So when I think about diamond, I think about uses as an abrasive; perhaps a coating on a machine tool. I'd never think of it as lubricant, but according to Machine Design some researchers at Argonne National Laboratory have found just that. When they mixed molybdenum disulfide, commonly used as a lubricant in high temperature applications, with tiny diamond particles they call nanodiamonds, the diamonds turned into a form of carbon that creates a nearly frictionless lubricant that essentially doesn't wear out.
The most commonly used solid lubricants on the market today take the form of graphite paste. They are used as lubricants to grease doorknobs and bike chains, among other things.Graphene, of course, is one of today's "wonder materials" that's being researched for just about everything. Its structure is essentially the same as graphite's, in that it's two dimensional hexagons of carbon atoms in sheets looking much like atomic-scale chicken wire. Unlike graphite, it forms large, continuous sheets a single carbon atom in thickness but of macroscopic sizes.

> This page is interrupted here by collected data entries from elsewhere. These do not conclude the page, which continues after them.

(** * The orchestrator of a CDCL SAT solver with inprocessing

    A shallow embedding of [Solver] (solver.cpp): clause ingestion with the
    cleaning pipeline and the XOR cutting, the outer-to-inter admission, the
    renumbering maps, the inprocessing scheduler, the search driver loop and
    the greedy model minimiser; followed by the properties of that code.

    The state of the solver is a record that is passed explicitly; code that
    can throw or leave the process runs in a small outcome monad. The
    collaborators that the orchestrator only calls (propagation engine,
    occurrence simplifier, equivalence replacer, DRAT writer, the clock, ...)
    are the members of a class: every statement below holds whatever they do
    to the state. *)

From Stdlib Require Import ZArith NArith QArith Qround Lia List Bool.
From Stdlib Require Import String Ascii.
From stdpp Require Import base numbers strings option sorting list.

Set Default Proof Using "Type".

(* ===================================================================== *)
(** * Part I: the program *)
(* ===================================================================== *)

(** ** Solver types (solvertypes.h as the orchestrator uses it) *)

(** [uint32_t] arithmetic: the result is reduced modulo 2^32. *)
Definition u32 (x : N) : N := (x mod 2 ^ 32)%N.

(** Ternary truth value. *)
Inductive lbool : Type := l_True | l_False | l_Undef.

#[global] Instance lbool_eq_dec : EqDecision lbool.
Proof. solve_decision. Defined.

In 2015, one of the researchers, Anirudha Sumant, made a breakthrough in solid-lubrication technology by demonstrating superlubricity (near-zero friction) at engineering scale for the first time by using graphene combined with nanodiamonds. This approach was revolutionary, and since then his group has continued to further develop the technology.
Most recently, Sumant replaced graphene in the process with molybdenum disulfide to see how other materials would behave. He was expecting the process to resemble the one observed with graphene-nanodiamond lubricant. However, the team was surprised when they couldn’t see nanodiamonds in the material. Instead, they found balls of onion-like carbon.The term "onion-like carbon" is one I've never heard; I imagine something like shells of something like graphite arranged similar to the layers of an onion. They estimate the friction of this combination to be 1/10 of fluropolymers (I assume they mean Teflon and similar), which means moving parts will perhaps last 10 times longer before wearing out. They also point out that there won’t be any hazardous liquid residue or the need to use and dispose of rags as part of the clean-up process (no word on its toxicity to parrots). Machine Design speculates it could also be used to make parts that can’t be made today, especially with metal stamping.

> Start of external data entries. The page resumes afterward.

Set Default Proof Using "Type".

Abbreviation text := (list ascii).

(** Literals of the source are written as Rocq strings; [LF] is the
    newline escape and [DQ] the double quote of the Python literals. *)
Definition T (s : string) : text := String.list_ascii_of_string s.
Definition LF : text := [ascii_of_nat 10].
Definition DQ : text := [ascii_of_nat 34].

(** ** Python's [str] operations used by the script *)

Module Str.

(** [s.startswith(p)] *)
Fixpoint starts_with (p s : text) : bool :=
  match p, s with
  | [], _ => true
  | _ :: _, [] => false
  | a :: p', c :: s' => if decide (a = c) then starts_with p' s' else false
  end.

(** The scan of [s.replace(old, new)] for a non-empty [old]: left to right,
    every match found is replaced and the scan resumes after it.  [skip] is
    the number of characters of the current match still to be consumed. *)
Fixpoint replace_go (old new : text) (skip : nat) (s : text) : text :=
  match s with
  | [] => []
  | c :: s' =>
      match skip with
      | S k => replace_go old new k s'
      | O =>
          if starts_with old s
          then new ++ replace_go old new (length old - 1) s'
          else c :: replace_go old new 0 s'
      end
  end.

(** [s.replace(old, new)]; with an empty [old] Python puts [new] before
    every character and at the end. *)
Definition replace (old new s : text) : text :=
  match old with
  | [] => new ++ flat_map (fun c => c :: new) s
  | _ :: _ => replace_go old new 0 s
  end.

(** Number of positions of [s] at which [z] occurs. *)
Fixpoint occurrences (z s : text) : nat :=
  match s with
  | [] => 0
  | _ :: s' => (if starts_with z s then 1 else 0) + occurrences z s'
  end.

(** [sep.join(parts)] for a non-empty list of parts. *)
Fixpoint join (sep : text) (g : text) (gs : list text) : text :=
  match gs with
  | [] => g
  | g' :: gs' => g ++ sep ++ join sep g' gs'
  end.

End Str.

(** ** The rule table [fixes] (lines 9-48)

    Each entry pairs a pattern, kept as the source of the raw string
    literal, with a replacement: a template with back-references or a
    function of the match's groups. *)

Inductive replacement :=
| Template (tpl : text)
| Computed (fn : (nat → text) → text).

Record rule := Rule { pattern : text; repl : replacement }.

Definition fixes : list rule :=
  [ Rule (T "(\s+)(return \{ strategy \};)(\s+\}[\s,]+async updateStrategyPrivacy)")
         (Template (T "\1return create(UpdateStrategyPrivacyResponseSchema, { strategy });\3"));
    Rule (T "(async sendOTP[\s\S]*?)(return \{[\s\n]+success: (true|false),[\s\n]+message: ([^}]+)\};)")
         (Computed (fun group =>
            group 1 ++ T "return create(SendOTPResponseSchema, { success: " ++ group 3
                    ++ T ", message: " ++ group 4 ++ T "});"));
    Rule (T "return \{ user: (protoUser|undefined) \};(?=[\s\S]*?async updateUser)")
         (Template (T "return create(GetCurrentUserResponseSchema, { user: \1 });"));
    Rule (T "return \{ user: protoUser \};(?=[\s\S]*?async followUser)")
         (Template (T "return create(UpdateUserResponseSchema, { user: protoUser });"));
    Rule (T "return \{ success: true \};(?=[\s\S]*?async unfollowUser)")
         (Template (T "return create(FollowUserResponseSchema, { success: true });"));
    Rule (T "return \{ success: true \};(?=[\s\S]*?async listFollowing)")
         (Template (T "return create(UnfollowUserResponseSchema, { success: true });"));
    Rule (T "return \{ users \};(?=[\s\S]*?async listFollowers)")
         (Template (T "return create(ListFollowingResponseSchema, { users });"));
    Rule (T "return \{ users \};(?=[\s\S]*?async listCloseFriends)")
         (Template (T "return create(ListFollowersResponseSchema, { users });"));
    Rule (T "return \{ users \};(?=[\s\S]*?async getUserProfile)")
         (Template (T "return create(ListCloseFriendsResponseSchema, { users });"));
    Rule (T "return \{ strategy \};(?=[\s\S]*?^\};$)")
         (Template (T "return create(CopyStrategyResponseSchema, { strategy });")) ].

(** ** The literal replacement (lines 51-54) *)

Definition old_snippet : text :=
  T "return { strategy };" ++ LF ++ T "  }," ++ LF ++ LF
    ++ T "  async updateStrategyPrivacy(".

Definition new_snippet : text :=
  T "return create(UpdateStrategyPrivacyResponseSchema, { strategy });" ++ LF
    ++ T "  }," ++ LF ++ LF ++ T "  async updateStrategyPrivacy(".

(** [content = content.replace(old, new)] *)
Definition transform (content : text) : text :=
  Str.replace old_snippet new_snippet content.

(** ** The process and its environment *)

Inductive exception :=
| FileNotFoundError
| PermissionError.

(** Both are subclasses of [OSError], of which [IOError] is an alias. *)
Definition is_IOError (e : exception) : bool :=
  match e with
  | FileNotFoundError | PermissionError => true
  end.

Record file := File { readable : bool; writable : bool; data : text }.

Record world := World {
  fs : gmap string file;
  stdout : text;
  stderr : text;
  argv : list string;
  environ : gmap string string
}.

Inductive outcome (A : Type) :=
| Done (a : A)
| Raised (e : exception).
Arguments Done {A} a.
Arguments Raised {A} e.

(** A statement runs in a world and either completes or raises; the world
    it leaves behind is kept in both cases. *)
Definition M (A : Type) : Type := world → outcome A * world.

Definition ret {A} (a : A) : M A := fun w => (Done a, w).
Definition raise {A} (e : exception) : M A := fun w => (Raised e, w).
Definition bind {A B} (m : M A) (k : A → M B) : M B :=
  fun w =>
    match m w with
    | (Done a, w') => k a w'
    | (Raised e, w') => (Raised e, w')
    end.

Notation "'let!' x ':=' m 'in' k" := (bind m (fun x => k))
  (at level 10, x name, m at level 100, k at level 200).
Notation "'do!' m 'in' k" := (bind m (fun _ => k))
  (at level 10, m at level 100, k at level 200).

(** [with open(path, 'r') as f: f.read()] *)
Definition read_text (path : string) : M text :=
  fun w =>
    match fs w !! path with
    | None => (Raised FileNotFoundError, w)
    | Some f => if readable f then (Done (data f), w) else (Raised PermissionError, w)
    end.

Definition set_fs (m : gmap string file) (w : world) : world :=
  World m (stdout w) (stderr w) (argv w) (environ w).

(** [with open(path, 'w') as f: f.write(s)]: an existing file is
    overwritten and keeps its mode; a missing one is created. *)
Definition write_text (path : string) (s : text) : M unit :=
  fun w =>
    match fs w !! path with
    | None => (Done tt, set_fs (<[path := File true true s]> (fs w)) w)
    | Some f =>
        if writable f
        then (Done tt, set_fs (<[path := File (readable f) (writable f) s]> (fs w)) w)
        else (Raised PermissionError, w)
    end.

(** [print(s)] *)
Definition print (s : text) : M unit :=
  fun w => (Done tt, World (fs w) (stdout w ++ s ++ LF) (stderr w) (argv w) (environ w)).

Definition target : string :=
  "/Users/daronmcintosh/repos/stockpicker/apiserver/src/services/strategyService.ts".

Definition notice : text := T "Fixed strategyService.ts".

(** The script.  The table bound to [fixes] is a parameter, so that the
    table's influence on a run can be stated; [main] binds the table of
    the source. *)
Definition script (table : list rule) : M unit :=
  let! content := read_text target in
  let fixes := table in
  let content := Str.replace old_snippet new_snippet content in
  do! write_text target content in
  print notice.

Definition main : M unit := script fixes.

(** ** Vocabulary of the statements *)

(** No non-empty tail of [a] is a head of [b]: an occurrence of [b] never
    begins inside [a] and runs to or past its end. *)
Definition no_overlap (a b : text) : Prop :=
  ∀ k, k < length a → Str.starts_with (drop k a) b = false.

Definition no_overlapb (a b : text) : bool :=
  forallb (fun k => negb (Str.starts_with (drop k a) b)) (seq 0 (length a)).

Definition free_of (z s : text) : Prop := Str.occurrences z s = 0.

(** "[out] is [t] with every occurrence of [old] replaced by [new]":
    [t] is cut at occurrences of [old] into pieces that hold no further
    occurrence, and [out] joins the same pieces with [new]. *)
Definition replaces_every (old new t out : text) : Prop :=
  ∃ g gs, t = Str.join old g gs ∧ out = Str.join new g gs
          ∧ Forall (free_of old) (g :: gs).

(** The text the run leaves in the target file, if any. *)
Definition written (r : outcome unit * world) : option text :=
  data <$> fs (r.2) !! target.

(** The marker by which the rewritten returns are counted. *)
Definition create_call : text := T "return create(".

(** How many rules of the table have a match in [t], for a given notion
    of a pattern matching a text. *)
Definition rules_matched (has_match : rule → text → bool) (t : text) : nat :=
  length (filter (fun r => has_match r t = true) fixes).

(** A world whose target file is readable, writable and holds [t]. *)
Definition world_of (t : text) : world :=
  World {[ target := File true true t ]} [] [] [] ∅.

(** The world a successful run leaves when started in [world_of t]. *)
Definition world_after (t : text) : world :=
  World {[ target := File true true (transform t) ]} (notice ++ LF) [] [] ∅.

(** A world without the target file. *)
Definition empty_world : world := World ∅ [] [] [] ∅.

(** ** Sample texts *)

Definition getCurrentUser_text : text :=
  T "  async getCurrentUser() {" ++ LF
    ++ T "    return { user: protoUser };" ++ LF
    ++ T "  }," ++ LF ++ LF
    ++ T "  async updateUser(" .

Definition getCurrentUser_fixed : text :=
  T "return create(GetCurrentUserResponseSchema, { user: protoUser });".

Definition sendOTP_text : text :=
  T "  async sendOTP(req) {" ++ LF
    ++ T "    return {" ++ LF
    ++ T "  success: true," ++ LF
    ++ T "  message: " ++ DQ ++ T "ok" ++ DQ ++ T "};" ++ LF
    ++ T "  },".

Definition sendOTP_fixed : text :=
  T "return create(SendOTPResponseSchema, { success: true, message: "
    ++ DQ ++ T "ok" ++ DQ ++ T "});".

Definition users_text : text :=
  T "  async listFollowing() {" ++ LF
    ++ T "    return { users };" ++ LF
    ++ T "  }," ++ LF
    ++ T "  async listFollowers() {" ++ LF
    ++ T "  }," ++ LF
    ++ T "  async listCloseFriends() {" ++ LF
    ++ T "    return { users };" ++ LF
    ++ T "  }," ++ LF
    ++ T "  async getUserProfile(".

Definition listFollowing_fixed : text :=
  T "return create(ListFollowingResponseSchema, { users });".

Definition listCloseFriends_fixed : text :=
  T "create(ListCloseFriendsResponseSchema, ".

Definition eleven_calls : text := mjoin (replicate 11 create_call).

Definition plain_text : text := T "export const strategyService = {};" ++ LF.

Definition privacy_text : text :=
  T "    " ++ old_snippet ++ T "req) {" ++ LF.


(** Number of occurrences of one character. *)
Definition count_char (c : ascii) (s : text) : nat := Str.occurrences [c] s.

(** * Properties of the string operations *)

Section starts_with.
Implicit Types p s r w a : text.

Lemma starts_with_app p s : Str.starts_with p (p ++ s) = true.
Proof. induction p as [|c p IH]; simpl; [done|]. by rewrite decide_True. Qed.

The molybdenum disulfide was breaking up into molybdenum and sulfur and reacting with the nanodiamonds to convert them into onion-like carbon. Onion-like carbon consists of several layers of spherical graphitic shells that can be used as a dry lubricant. And the process of combining molybdenum disulfide and nanodiamonds automatically creates this form of carbon without any additional chemical application. The lubricant is also self-generating and readjusts itself continuously, so it lasts longer.
These carbon balls sustain high contact pressure and, due to their unique nanostructure, glide easily, creating superlubricity. The team concluded that the sulfur diffusion increased the strain in the nanodiamonds, subsequently breaking them and converting them into onion-like carbon.

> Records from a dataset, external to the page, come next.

(** The result of [RegExp.prototype.exec]: the text before the match, the
    matched text, the text after it and the captures. *)
Record matchResult := {
  before : jsstring;
  matched : jsstring;
  after : jsstring;
  captures : list jsstring
}.

Definition matchAt (ignoreCase : bool) (r : regex) (pre s : jsstring) : option matchResult :=
  matcher ignoreCase r s []
    (fun s' caps =>
       Some {| before := pre;
               matched := firstn (List.length s - List.length s') s;
               after := s';
               captures := caps |}).

(** Start positions are tried from left to right, the end of the string
    included. *)
Fixpoint execFrom (ignoreCase : bool) (r : regex) (pre s : jsstring) : option matchResult :=
  match matchAt ignoreCase r pre s with
  | Some res => Some res
  | None =>
      match s with
      | c :: s' => execFrom ignoreCase r (pre ++ [c]) s'
      | [] => None
      end
  end.

Definition exec (ignoreCase : bool) (r : regex) (s : jsstring) : option matchResult :=
  execFrom ignoreCase r [] s.

(** [s.replace(r, replacement)] for a non-global [r] and a replacement
    without [$] patterns. *)
Definition replace (ignoreCase : bool) (r : regex) (replacement s : jsstring) : jsstring :=
  match exec ignoreCase r s with
  | Some res => before res ++ replacement ++ after res
  | None => s
  end.

Definition lits (s : string) : regex :=
  fold_right (fun c r => Seq (Lit c) r) Empty (str s).

Definition isDigit (c : Z) : bool := (48 <=? c) && (c <=? 57).
Definition isDigitOrDot (c : Z) : bool := isDigit c || (c =? 46).
Definition isColonOrEquals (c : Z) : bool := (c =? 58) || (c =? 61).

Definition seqs (rs : list regex) : regex := fold_right Seq Empty rs.

(** [x+] is [xx*]. *)
Definition PlusOf (set : Z -> bool) : regex := Seq (OneOf set) (StarOf set).

(** ** Numbers: parseFloat and Number::toString *)

Fixpoint span (p : Z -> bool) (s : jsstring) : jsstring * jsstring :=
  match s with
  | c :: s' => if p c then let (a, b) := span p s' in (c :: a, b) else ([], s)
  | [] => ([], [])
  end.

Definition digitsValue (ds : jsstring) : Z :=
  fold_left (fun acc d => acc * 10 + (d - 48)) ds 0.

(** The double nearest to [m * 10^e], ties to even, for [m >= 0]. *)
Definition decimalToNumber (m e : Z) : float :=
  SF2Prim
    (if m <=? 0 then S754_zero false
     else if 0 <=? e then binary_normalize prec emax (m * 10 ^ e) 0 false
     else SFdiv prec emax (S754_finite false (Z.to_pos m) 0)
                          (S754_finite false (Z.to_pos (10 ^ (- e))) 0)).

While molybdenum disulfide is a bit more expensive than graphene, less is needed in this process.I suppose it's the counterintuitive result that adding a fine abrasive to an ingredient used in grease creates a better lubricant rather than grinding paste that appeals to me about this story. Argonne National Laboratory already has three patents on the superlubricity technology, with a patent pending on this breakthrough, and will soon be licensing the technology.
“The amount is so small — a few drops for kilometers of sliding — that cost is not an issue,” Sumant said.